Mura’s book begins with an essay on the killing of Philando Castile and ends with an essay on the police murder of George Floyd - both of which took place just a few miles from his home.
“I realized that the roots of what happened to Philando Castile go all the way back to the beginnings of our history,” said Mura. “And that in many ways, the script for what happened, began being created at the advent of slavery.”
Mura is a third generation Japanese American author, poet, novelist, playwright, critic and performance artist whose writings explore race, identity and history.
Mura says he’s been thinking about race in relation to white supremacy ever since his parents were imprisoned in US internment camps.

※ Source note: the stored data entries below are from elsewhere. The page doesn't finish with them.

(** With the checks passed, the shuffle decides and the call succeeds. *)
Lemma create_ml_training_data_succeeds (df : DataFrame) (n_train n_test : Z) :
  sklearn.partitions S ->
  sklearn.validate_shuffle_split (Z.of_nat (length df)) 0.2 = Ok (n_train, n_test) ->
  Forall (fun c => (2 <= class_count df c)%nat) (classes df) ->
  Z.of_nat (length (classes df)) <= n_train ->
  Z.of_nat (length (classes df)) <= n_test ->
  exists train test,
    create_ml_training_data S df = Ok (train, test) /\
    Z.of_nat (length train) = n_train /\ Z.of_nat (length test) = n_test.
Proof.
  intros HS Hv Hmin Htr Hte.
  destruct (validate_shuffle_split_fifth _ _ _ (Nat2Z.is_nonneg _) Hv)
    as (Ht & Hn & Hpos & Hnn).
  destruct (HS (stages df) (Z.to_nat n_train) (Z.to_nat n_test)) as (Hp & Hl1 & Hl2).
  { rewrite stages_length. lia. }
  rewrite stages_length in Hp.
  destruct (partition_positions_rows df _ _ Hp) as (train & test & Htrain & Htest & _).
  exists train, test.
  assert (Hne : df <> []) by (intros ->; simpl in *; lia).
  rewrite (create_ml_training_data_rows S df Hne).
  unfold sklearn.train_test_split.
  rewrite !length_map, Nat.eqb_refl, map_map. cbn [negb snd].
  fold (stages df). rewrite Hv. cbn [and_then fst snd].
  unfold sklearn.stratified_shuffle_split.
  fold (classes df).
  replace (existsb _ _) with false.
  2: { symmetry. apply not_true_is_false. intros He.
       apply existsb_exists in He. destruct He as (k & Hk & Hlt).
       apply in_map_iff in Hk. destruct Hk as (c & <- & Hc).
       rewrite List.Forall_forall in Hmin. specialize (Hmin c Hc).
       apply Nat.ltb_lt in Hlt. unfold class_count in Hmin. lia. }
  replace (n_train <? _) with false by (symmetry; apply Z.ltb_ge; exact Htr).
  replace (n_test <? _) with false by (symmetry; apply Z.ltb_ge; exact Hte).
  cbn [and_then fst snd].
  unfold sklearn.safe_indexing. rewrite !mapM_lookup_fmap, Htrain, Htest.
  cbn. rewrite !set_stage_restores. split; [reflexivity|].
  apply mapM_length in Htrain, Htest. lia.
Qed.

End SplitterClaims.

Lemma classes_few (df : DataFrame) :
  Forall (fun c => 0 <= c <= 3) (stages df) -> (length (classes df) <= 4)%nat.
Proof.
  intros Hdom.
  change 4%nat with (length [Awake; Light; Deep; REM]).
  apply NoDup_incl_length; [apply NoDup_nodup|].
  intros c Hc. apply nodup_In in Hc.
  rewrite List.Forall_forall in Hdom. specialize (Hdom c Hc).
  unfold Awake, Light, Deep, REM. simpl. lia.
Qed.

(** ** Claims about the splitter *)

(** C2.  When the splitter returns, the train and test frames together
    are a rearrangement of the input frame (no row dropped, none added),
    and with the labels of the input index distinct no row is in both. *)
Theorem split_is_partition (S : sklearn.Shuffle) (df train test : DataFrame) :
  sklearn.partitions S ->
  create_ml_training_data S df = Ok (train, test) ->
  Permutation (train ++ test) df
  /\ (NoDup (map fst df) -> forall r, In r train -> ~ In r test).
Proof.
  intros HS Hok.
  destruct (create_ml_training_data_Ok S df train test Hok)
    as (n_train & n_test & tr & te & Hv & Hs & Htr & Hte).
  destruct (validate_shuffle_split_fifth _ _ _ (Nat2Z.is_nonneg _) Hv)
    as (Ht & Hn & Hpos & Hnn).
  apply stratified_shuffle_split_Ok in Hs.
  destruct (HS (stages df) (Z.to_nat n_train) (Z.to_nat n_test)) as (Hp & _).
  { rewrite stages_length. lia. }
  rewrite <- Hs, stages_length in Hp. simpl in Hp.
  destruct (partition_positions_rows df tr te Hp) as (k1 & k2 & H1 & H2 & Hperm).
  assert (k1 = train) by congruence. assert (k2 = test) by congruence. subst k1 k2.
  split; [exact Hperm|].
  intros Hnd r Hin1 Hin2.
  assert (Hdf : NoDup df) by (apply (NoDup_fmap_1 fst); exact Hnd).
  rewrite <- Hperm in Hdf. apply NoDup_app in Hdf.
  destruct Hdf as (_ & Hdisj & _).
  apply (Hdisj r); now apply list_elem_of_In.
Qed.

(** C6.  A frame in which some class has fewer than two members is
    refused with an error, the [ValueError] of the stratified split, and
    no train or test frame is returned. *)
Theorem one_member_class_raises (S : sklearn.Shuffle) (df : DataFrame) (c : Z) :
  In c (classes df) -> (class_count df c < 2)%nat ->
  (exists msg, create_ml_training_data S df = Raise (ValueError msg))
  /\ forall train test, create_ml_training_data S df <> Ok (train, test).
Proof.
  intros Hin Hc.
  assert (Hne : df <> []) by (intros ->; exact Hin).
  assert (H : exists msg, create_ml_training_data S df = Raise (ValueError msg)).
  { rewrite (create_ml_training_data_rows S df Hne).
    unfold sklearn.train_test_split.
    rewrite !length_map, Nat.eqb_refl, map_map. cbn [negb snd].
    fold (stages df).
    unfold sklearn.validate_shuffle_split.
    change (Qle_bool 0.2 0 || Qle_bool 1 0.2) with false. cbv iota.
    destruct (_ =? 0); [cbn; eauto|]. cbn [and_then fst snd].
    apply nodup_In in Hin.
    destruct (stratified_shuffle_split_small_class S (stages df)
                (Z.of_nat (length df) - Qceiling (0.2 * inject_Z (Z.of_nat (length df))))
                (Qceiling (0.2 * inject_Z (Z.of_nat (length df)))) c Hin Hc)
      as [msg ->].
    cbn. eauto. }
  split; [exact H|].
  destruct H as [msg ->]. discriminate.
Qed.

(** C9.  On a frame of 10000 rows the split has exactly 8000 train rows
    and 2000 test rows whenever it returns, and it does return when the
    classes are stage codes with at least two members each. *)
Theorem split_of_10000 (S : sklearn.Shuffle) (df : DataFrame) :
  sklearn.partitions S ->
  Z.of_nat (length df) = 10000 ->
  (forall train test,
     create_ml_training_data S df = Ok (train, test) ->
     Z.of_nat (length train) = 8000 /\ Z.of_nat (length test) = 2000)
  /\ (Forall (fun c => 0 <= c <= 3) (stages df) ->
      Forall (fun c => (2 <= class_count df c)%nat) (classes df) ->
      exists train test,
        create_ml_training_data S df = Ok (train, test) /\
        Z.of_nat (length train) = 8000 /\ Z.of_nat (length test) = 2000).
Proof.
  intros HS Hlen.
  assert (Hv : sklearn.validate_shuffle_split (Z.of_nat (length df)) 0.2
               = Ok (8000, 2000)) by (rewrite Hlen; reflexivity).
  split.
  - intros train test Hok.
    destruct (create_ml_training_data_Ok S df train test Hok)
      as (n_train & n_test & tr & te & Hv' & Hs & Htr & Hte).
    rewrite Hv in Hv'. injection Hv' as <- <-.
    apply stratified_shuffle_split_Ok in Hs.
    destruct (HS (stages df) (Z.to_nat 8000) (Z.to_nat 2000)) as (_ & Hl1 & Hl2).
    { rewrite stages_length. lia. }
    rewrite <- Hs in Hl1, Hl2. simpl in Hl1, Hl2.
    apply mapM_length in Htr, Hte. lia.
  - intros Hdom Hmin.
    pose proof (classes_few df Hdom) as Hfew.
    apply create_ml_training_data_succeeds; try assumption; lia.
Qed.

(** ** Claims about the metadata composer *)

Lemma getitem_Ok (d : gmap string Q) (key : string) (v : Q) :
  d !! key = Some v -> getitem d key = Ok v.
Proof. unfold getitem. now intros ->. Qed.

Lemma getitem_Raise (d : gmap string Q) (key : string) :
  d !! key = None -> getitem d key = Raise (KeyError key).
Proof. unfold getitem. now intros ->. Qed.

(** C7.  With accuracy, precision and recall supplied the composer
    returns a record whose [f1_score] is 0.0 when the metrics have no
    ['f1'] entry and is the ['f1'] entry when they have one. *)
Theorem f1_score_default (m : gmap string Q) (acc prec rec : Q) :
  m !! "accuracy" = Some acc ->
  m !! "precision" = Some prec ->
  m !! "recall" = Some rec ->
  exists md : Metadata,
    create_model_metadata m = Ok md
    /\ (m !! "f1" = None -> f1_score (performance_metrics md) = 0.0%Q)
    /\ (forall v, m !! "f1" = Some v -> f1_score (performance_metrics md) = v).
Proof.
  intros Ha Hp Hr. unfold create_model_metadata.
  rewrite (getitem_Ok _ _ _ Ha), (getitem_Ok _ _ _ Hp), (getitem_Ok _ _ _ Hr).
  cbn [and_then]. eexists. split; [reflexivity|].
  cbn [performance_metrics f1_score]. unfold get.
  split.
  - now intros ->.
  - now intros v ->.
Qed.

(** C8.  Whatever the values of the metrics, the record returned carries
    the fixed feature schema and training configuration. *)
Theorem metadata_constants (m : gmap string Q) (acc prec rec : Q) :
  m !! "accuracy" = Some acc ->
  m !! "precision" = Some prec ->
  m !! "recall" = Some rec ->
  exists md : Metadata,
    create_model_metadata m = Ok md
    /\ input_features (features md) =
         [ "heartRate"; "hrv"; "movement"; "bloodOxygen";
           "temperature"; "breathingRate"; "timeOfNight"; "previousStage" ]
    /\ length (input_features (features md)) = 8%nat
    /\ output_classes (features md) = [ "awake"; "light"; "deep"; "rem" ]
    /\ map fst (feature_descriptions (features md)) = input_features (features md)
    /\ architecture (training_info md) = "64-32-4 (ReLU activation)"
    /\ training_samples (training_info md) = 8000
    /\ validation_samples (training_info md) = 2000
    /\ epochs (training_info md) = 100
    /\ batch_size (training_info md) = 32
    /\ learning_rate (training_info md) = 0.001%Q
    /\ name (model_info md) = "SleepStagePredictor"
    /\ version (model_info md) = "1.0".
Proof.
  intros Ha Hp Hr. unfold create_model_metadata.
  rewrite (getitem_Ok _ _ _ Ha), (getitem_Ok _ _ _ Hp), (getitem_Ok _ _ _ Hr).
  cbn [and_then]. eexists. split; [reflexivity|].
  repeat split.
Qed.

(** C10.  A metrics dict without ['accuracy'], ['precision'] or
    ['recall'] makes the composer raise [KeyError] on a missing one of
    the three and return no record; with the three present a record is
    returned whether or not ['f1'] is. *)
Theorem required_metrics (m : gmap string Q) :
  ((m !! "accuracy" = None \/ m !! "precision" = None \/ m !! "recall" = None) ->
   (exists key, create_model_metadata m = Raise (KeyError key)
                /\ In key ["accuracy"; "precision"; "recall"]
                /\ m !! key = None)
   /\ forall md, create_model_metadata m <> Ok md)
  /\ (is_Some (m !! "accuracy") -> is_Some (m !! "precision") ->
      is_Some (m !! "recall") ->
      exists md, create_model_metadata m = Ok md).
Proof.
  split.
  - intros Hmiss.
    assert (H : exists key, create_model_metadata m = Raise (KeyError key)
                            /\ In key ["accuracy"; "precision"; "recall"]
                            /\ m !! key = None).
    { unfold create_model_metadata, getitem.
      destruct (m !! "accuracy") as [a|] eqn:Ea.
      2: { exists "accuracy". simpl. auto. }
      destruct (m !! "precision") as [p|] eqn:Ep.
      2: { exists "precision". simpl. auto. }
      destruct (m !! "recall") as [r|] eqn:Er.
      2: { exists "recall". simpl. auto 6. }
      destruct Hmiss as [?|[?|?]]; discriminate. }
    split; [exact H|].
    destruct H as (key & -> & _). discriminate.
  - intros [a Ha] [p Hp] [r Hr]. unfold create_model_metadata.
    rewrite (getitem_Ok _ _ _ Ha), (getitem_Ok _ _ _ Hp), (getitem_Ok _ _ _ Hr).
    cbn [and_then]. eauto.
Qed.

(** ** The two library instances meet their laws *)

Lemma pick_in (a : list Z) (p : list Q) (u : Q) :
  a <> [] -> In (Tape.pick a p u) a.
Proof.
  revert p u. induction a as [|x a IH]; intros p u Hne; [congruence|].
  destruct a as [|x' a].
  - simpl. auto.
  - destruct p as [|q p].
    + simpl. auto.
    + change (Tape.pick (x :: x' :: a) (q :: p) u)
        with (if Qltb u q then x else Tape.pick (x' :: a) p (u - q)%Q).
      destruct (Qltb u q).
      * simpl. auto.
      * right. apply IH. discriminate.
Qed.

Lemma replay_choice_in_options (draws : list Q) :
  np_random.choice_in_options (Tape.replay draws).
Proof.
  intros a p g Hne. simpl. unfold bind, ret.
  destruct (Tape.pop g) as [u g']. simpl. now apply pick_in.
Qed.

Lemma in_order_partitions : sklearn.partitions sklearn.in_order.
Proof.
  intros y n_train n_test Hsum. simpl.
  rewrite !length_seq. repeat split.
  rewrite <- Hsum. now rewrite seq_app.
Qed.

“In various ways my parents took the message, both consciously and unconsciously, that their crime was not anything they had done, but their race and ethnicity were their crime,” said Mura. “In my late 20s, I began to read Black authors. And I finally had to admit I wasn't white, I was never going to be white. I'd read through an all white Anglo American canon, and never found in any of those white authors the language to talk about race, whereas reading [James] Baldwin and [Toni] Morrison and Bell Hooks, I found a language that I could use and terms and ways of looking at the world that I could use to examine my own identity.”
Mura is a frequent collaborator with African American novelist and educator Alexs Pate. In the 1990’s they co-created a performance piece based on the events surrounding the video of the Rodney King beating by LA police. David also served as Director of Training for Pate’s Innocent Classroom program that trains K-12 teachers to improve their relationship with students of color.
Mura says American society began with two conflicting goals - one being the goal of freedom and democracy and a second goal of establishing white supremacy and maintaining its oppression over Black and native people.
“America is fine with telling our nation's history through the lens of the first goal. White America is not fine with telling the story of America through the lens of white supremacy, and the efforts of white Americans to oppress Black, native and other BIPOC people,” said Mura. “This idea is that somehow telling this history will harm white children… so the lie of America is the way that we've covered over, over and over again, the efforts of white supremacy and whiteness, to establish the oppression of Black Americans.”
Mura says we can see the unwillingness to discuss the whole truth about race and racism in recent efforts by government officials, such as Ron Desantis, working to ban AP African American History. Mura says with so much effort being made to not teach our racial history, it becomes harder to understand and address racism in the present.
“America needs to undergo a re-examination of our history, of the way race functions in our society. To really unpack that thinking and behavior and help people to see the absurdity, the untruth and the gaslighting that's embodied in those categories, and begin to think anew about what we could be as a country, said Mura.”
Mura will read from “The Stories Whiteness Tells Itself: Racial Myths and Our American Narratives” on Monday February 27 at Next Chapter Booksellers in St. Paul.